Lhaj Boukartacha a également souligné l'attention additionnelle que les responsables du secteur au Maroc doivent porter aux joueurs handicapés, notamment à cause du matériel spécifique, et donc très coûteux, dont ils ont besoin pour améliorer leurs performances comme des prothèses de jambe ou des fauteuils roulants rapides et plus légers.

"Si le Maroc veut faire évoluer l'handisport, les institutions concernées, comme la Fédération royale marocaine des sports pour personnes handicapées, devraient consacrer beaucoup plus de moyens pour former les jeunes et fournir le matériel nécessaire pour les joueurs handicapés", assure le tennisman en soulignant l'importance d'une équipe "d'au moins cinq personnes" qui devrait entourer chaque joueur.

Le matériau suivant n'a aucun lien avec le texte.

(** C4.  In [ReceiveServerKeyExchange], once the version and group checks
    pass, the engine requests [GroupSHA256VerifySignature] on the server's
    ephemeral key followed by the client's nonce, against the signature of
    the message.  A result [false] ends the handshake with
    [InvalidSignatureError]; a result [true] lets it go on to the decoding
    of the server's key.  With the synchronous crypto backend the result is
    the verdict of the library on these very bytes, so a signature that
    [verify] rejects on them ends the handshake with
    [InvalidSignatureError].  This is the case of a server that signed its
    key with a 32-byte nonce other than the client's and sent the message:
    the bytes it signed are not the bytes the client checks, and the client,
    having written its ClientHello, asks for the 9 bytes of the header, then
    for the body, and fails on the body with [InvalidSignatureError], the
    library rejecting that signature on the bytes checked. *)
Theorem bad_server_signature_raises_InvalidSignatureError :
  forall (depth fuel : nat) (w : World) (m m' : ServerKeyExchangeMessage.t)
         (body nonce : bytes) (g : DAAGroup) (pub : secp256r1.public_key),
    (4 <= depth)%nat -> (2 <= fuel)%nat ->
    awaiting_body w.(handshake) m ->
    ServerKeyExchangeMessage.parse_body m body = ok m' ->
    m'.(ServerKeyExchangeMessage.version)
      = w.(handshake).(context).(protocol_version) ->
    w.(handshake).(context).(daa_group) = Some g ->
    bytes_eqb m'.(ServerKeyExchangeMessage.server_group_id) g.(group_id) = true ->
    w.(handshake).(context).(server_group_public_key) = Some pub ->
    w.(handshake).(context).(client_nonce) = Some nonce ->
    let key := m'.(ServerKeyExchangeMessage.server_ecdhe_public_key) in
    let sig := m'.(ServerKeyExchangeMessage.signature) in
    (exists h1,
       XDAAHandshake_receive depth (DataReadResult body) w.(handshake)
       = ok (Some (GroupSHA256VerifySignature pub (key ++ nonce) sig), h1) /\
       XDAAHandshake_receive depth (GroupSHA256VerifySignatureResult false) h1
       = raise InvalidSignatureError /\
       exists h2,
         XDAAHandshake_receive depth (GroupSHA256VerifySignatureResult true) h1
         = ok (Some (EphemeralDecodePublicKey key), h2)) /\
    (ec_verify pub.(secp256r1._public) sig (key ++ nonce) = raise InvalidSignature ->
     SyncCrypto_receive fuel depth (DataReadResult body) w
     = raise InvalidSignatureError) /\
    (forall (w0 : World) (sk : ec_PrivateKey) (e e' : Entropy)
            (random_nonce server_nonce server_key signature data : bytes),
       (6 <= depth)%nat ->
       awaiting_hello_written w0.(handshake) ->
       w0.(handshake).(context).(protocol_version) = 0 ->
       w0.(handshake).(context).(daa_group) = Some g ->
       w0.(handshake).(context).(server_group_public_key) = Some pub ->
       w0.(handshake).(context).(client_nonce) = Some nonce ->
       len random_nonce = 32 ->
       random_nonce <> nonce ->
       ec_sign sk (server_key ++ random_nonce) e = (ok signature, e') ->
       ServerKeyExchangeMessage.serialize
         (ServerKeyExchangeMessage.__init__ g.(group_id) server_nonce server_key
            signature) = ok data ->
       ec_verify pub.(secp256r1._public) signature (server_key ++ nonce)
       = raise InvalidSignature ->
       server_key ++ random_nonce <> server_key ++ nonce /\
       exists w1 w2,
         SyncCrypto_receive fuel depth DataWriteResult w0
         = ok (Some (DataRead 9), w1) /\
         SyncCrypto_receive fuel depth (DataReadResult (slice data 0 9)) w1
         = ok (Some (DataRead (len data - 9)), w2) /\
         SyncCrypto_receive fuel depth (DataReadResult (slice data 9 (len data))) w2
         = raise InvalidSignatureError).
Proof.
  intros depth fuel w m m' body nonce g pub Hd Hfuel Hawait Hbody Hv Hg Hgid
    Hpub Hn key sig.
  split; [ | split].
  - destruct (body_received depth w.(handshake) m m' body nonce g pub)
      as (c & Hclass & Hst & Hstep & Hmsg & Hrun); try assumption.
    exists (set_maybeChild (Some c) w.(handshake)).
    split; [exact Hrun | split].
    + apply (signature_rejected depth _ c); try assumption; try reflexivity. lia.
    + apply (signature_accepted depth _ c m'); try assumption; reflexivity.
  - apply (rejected_signature_ends_handshake depth fuel w m m' body nonce g pub);
      assumption.
  - intros w0 sk e e' random_nonce server_nonce server_key signature data
      Hd6 Hhello Hpv Hg0 Hpub0 Hn0 Hlen Hdiff Hsigned Hdata Hverify.
    split.
    { intros Heq. apply app_inv_head in Heq. exact (Hdiff Heq). }
    destruct (served_message_is_parsed _ _ _ _ _ Hdata)
      as (m0 & m1 & Hh & Hb & Hv1 & Hgid1 & Hkey1 & Hsig1).
    destruct (hello_written depth w0.(handshake) Hd6 Hhello)
      as (h1 & Hrun1 & Hawait1 & Hctx1).
    destruct (header_received depth h1 (slice data 0 9) m0 (len data - 9))
      as (h2 & Hrun2 & Hawait2 & Hctx2); try assumption; try lia.
    exists {| handshake := h1; entropy := w0.(entropy); sock := w0.(sock) |},
           {| handshake := h2; entropy := w0.(entropy); sock := w0.(sock) |}.
    split; [ | split].
    + apply SyncCrypto_receive_returns; [lia | exact Hrun1 | reflexivity].
    + apply (SyncCrypto_receive_returns fuel depth _ _
               {| handshake := h1; entropy := w0.(entropy); sock := w0.(sock) |});
        [lia | exact Hrun2 | reflexivity].
    + apply (rejected_signature_ends_handshake depth fuel _ m0 m1 _ nonce g pub);
        cbn [handshake]; try assumption.
      * rewrite Hctx2, Hctx1, Hv1, Hpv. reflexivity.
      * rewrite Hctx2, Hctx1. exact Hg0.
      * rewrite Hgid1. apply bytes_eqb_refl.
      * rewrite Hctx2, Hctx1. exact Hpub0.
      * rewrite Hctx2, Hctx1. exact Hn0.
      * rewrite Hsig1, Hkey1. exact Hverify.
Qed.

(** C5.  The code computes the secret as stated and never returns it.
    The crypto backend answers [EphemeralComputeSharedSecret] with the
    output of the X25519 exchange of the client's ephemeral private key with
    the server's ephemeral public key, its bytes in reverse order; when the
    write of the ClientKeyExchange is done, the handshake enters
    [compute_shared_secret], stores that value as [context.shared_secret]
    and terminates, and the [shared_secret] property reads it.  But no run
    gets there: whatever the socket, the key string, the randomness and the
    answers of the library are, [negotiate_secret] ends with an exception
    and returns no secret. *)
Theorem shared_secret_is_reversed_but_never_returned :
  forall (depth fuel : nat),
    (6 <= depth)%nat -> (5 <= fuel)%nat ->
    (forall (w : World) (key : x25519.key_pair) (peer : x25519.public_key),
       ephemeral_compute_shared_secret
         (EphemeralComputeSharedSecret (Some key) (Some peer)) w
       = ok (EphemeralComputeSharedSecretResult
               (rev (donna_do_exchange key.(x25519.kp_private)
                       peer.(x25519._public))), w)) /\
    (forall (w : World) (key : x25519.key_pair) (peer : x25519.public_key),
       awaiting_key_exchange_written w.(handshake) ->
       w.(handshake).(context).(client_ephemeral_private_key) = Some key ->
       w.(handshake).(context).(server_ephemeral_public_key) = Some peer ->
       let secret :=
         rev (donna_do_exchange key.(x25519.kp_private) peer.(x25519._public)) in
       exists w',
         mixed_receive fuel depth DataWriteResult w = ok (Some Terminated, w') /\
         w'.(handshake).(current) = Some state.final /\
         w'.(handshake).(context).(shared_secret) = Some secret /\
         on_handshake shared_secret_property w' = ok (secret, w')) /\
    (platform_never_raises OutOfFuel ->
     forall (s : socket) (group : bytes) (e : Entropy),
       (exists err,
          negotiate_secret fuel depth s group e = raise err /\ err <> OutOfFuel) /\
       (forall secret : bytes,
          negotiate_secret fuel depth s group e <> ok secret)).
Proof.
  intros depth fuel Hd Hfuel. split; [ | split].
  - intros w key peer. reflexivity.
  - intros w key peer (Hcur & c & Hc & Hclass & Hst) Hkey Hpeer secret.
    destruct depth as [ | [ | [ | [ | depth]]]]; try lia.
    destruct fuel as [ | [ | fuel]]; try lia.
    destruct w as [h e s]. cbn [handshake] in *.
    open_handshake h. open_child c.
    destruct ctx as [version group nonce_c key_c nonce_s key_s pub_g priv_g secret0].
    cbn [client_ephemeral_private_key server_ephemeral_public_key] in *. subst.
    eexists. split; [ | split; [ | split]].
    + run_engine. unfold x25519.compute_shared. reflexivity.
    + reflexivity.
    + reflexivity.
    + reflexivity.
  - intros Hplatform s group e.
    assert (Hfails : fails (negotiate_secret fuel depth s group e)).
    { unfold negotiate_secret.
      destruct (split byte_eqb (byte.of_Z 44) group)
        as [ | a [ | b [ | c [ | d rest]]]]; cbn [DAAGroup__init__ bind_result];
        try (cbn [fails]; discriminate).
      apply fails_bind. unfold mixed_receive.
      apply socket_loop_from_Start_fails; try assumption. lia. }
    destruct (negotiate_secret fuel depth s group e) as [err | secret].
    + split; [ | discriminate]. exists err. split; [reflexivity | exact Hfails].
    + destruct Hfails.
Qed.

End SignatureAndSecret.

Lemma bad_server_signature_witness :
  exists w1 w2,
    SyncCrypto_receive (P := sample.platform) 2 6 DataWriteResult
      (sample.world sample.hello_sent [])
    = ok (Some (DataRead 9), w1) /\
    SyncCrypto_receive (P := sample.platform) 2 6
      (DataReadResult
         (slice (sample.wire (sample.server_key_exchange (repeat Byte.x06 32))) 0 9))
      w1
    = ok (Some (DataRead
                  (len (sample.wire (sample.server_key_exchange (repeat Byte.x06 32)))
                   - 9)), w2) /\
    SyncCrypto_receive (P := sample.platform) 2 6
      (DataReadResult
         (slice (sample.wire (sample.server_key_exchange (repeat Byte.x06 32))) 9
            (len (sample.wire (sample.server_key_exchange (repeat Byte.x06 32))))))
      w2
    = raise InvalidSignatureError.
Proof.
  refine (proj2 (proj2 (proj2
    (bad_server_signature_raises_InvalidSignatureError (P := sample.platform) 6 2
       (sample.world
          (sample.body_wanted (sample.server_key_exchange (repeat Byte.x06 32))) [])
       (sample.parsed_header (sample.server_key_exchange (repeat Byte.x06 32)))
       (sample.server_key_exchange (repeat Byte.x06 32))
       (slice (sample.wire (sample.server_key_exchange (repeat Byte.x06 32))) 9 146)
       sample.nonce_of_client sample.group
       sample.group_public_key
       _ _ _ _ _ _ _ _ _))
    (sample.world sample.hello_sent []) 0 0 0 (repeat Byte.x06 32)
    sample.nonce_of_server sample.key_of_server
    (sample.key_of_server ++ repeat Byte.x06 32)
    (sample.wire (sample.server_key_exchange (repeat Byte.x06 32)))
    _ _ _ _ _ _ _ _ _ _ _)).
  - repeat constructor.
  - apply le_n.
  - split; [reflexivity | ]. eexists. repeat split; reflexivity.
  - reflexivity.
  - reflexivity.
  - reflexivity.
  - reflexivity.
  - reflexivity.
  - reflexivity.
  - apply le_n.
  - split; [reflexivity | ]. eexists. repeat split; reflexivity.
  - reflexivity.
  - reflexivity.
  - reflexivity.
  - reflexivity.
  - reflexivity.
  - intros H. vm_compute in H. discriminate H.
  - reflexivity.
  - reflexivity.
  - reflexivity.
Defined.

Lemma shared_secret_never_returned_witness :
  (exists w',
     mixed_receive (P := sample.platform) 5 6 DataWriteResult
       (sample.world sample.key_exchange_sent []) = ok (Some Terminated, w') /\
     w'.(handshake).(context).(shared_secret)
     = Some (rev (donna_do_exchange (Platform := sample.platform) 6
                    (rev sample.key_of_server)))) /\
  (exists err,
     negotiate_secret (P := sample.platform) 5 6
       (sample_states.holding (sample.wire sample.honest))
       (bstr "123456789,04DD,3FEA") 5 = raise err /\
     err <> OutOfFuel).
Proof.
  destruct (shared_secret_is_reversed_but_never_returned (P := sample.platform) 6 5
              (le_n 6) (le_n 5)) as (_ & Hstate & Hrun).
  split.
  - destruct (Hstate (sample.world sample.key_exchange_sent [])
                sample.key_of_client sample.peer_key)
      as (w' & Hreceive & _ & Hsecret & _).
    + split; [reflexivity | ]. eexists. repeat split; reflexivity.
    + reflexivity.
    + reflexivity.
    + exists w'. split; [exact Hreceive | exact Hsecret].
  - refine (proj1 (Hrun _ (sample_states.holding (sample.wire sample.honest))
                     (bstr "123456789,04DD,3FEA") 5)).
    unfold platform_never_raises.
    cbn [hex_decode int_base16 donna_PublicKey_of_bytes ec_public_key_of_point
         ec_derive_private_key ec_verify recv_into sendall sample.platform].
    unfold sample.MockSock_recv_into, sample.MockSock_sendall.
    repeat split; intros; try discriminate.
    + destruct (len b =? 32); discriminate.
    + destruct (bytes_eqb s m); discriminate.
Defined.

Section MoreRuns.
Context {P : Platform}.
Local Open Scope Z_scope.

Pour Lhaj Boukartacha, le tennis au Maroc n'est plus comme avant, qu'il soit joué sur les deux jambes ou en fauteuil roulant. Alors que les tennismen marocains participaient aux championnats internationaux comme Roland Garros, ils se font aujourd'hui très rares sur la terre battue des grandes coupes. "Il ne suffit pas d'avoir du talent, il faut aussi des moyens", conclut Lhaj Boukartacha.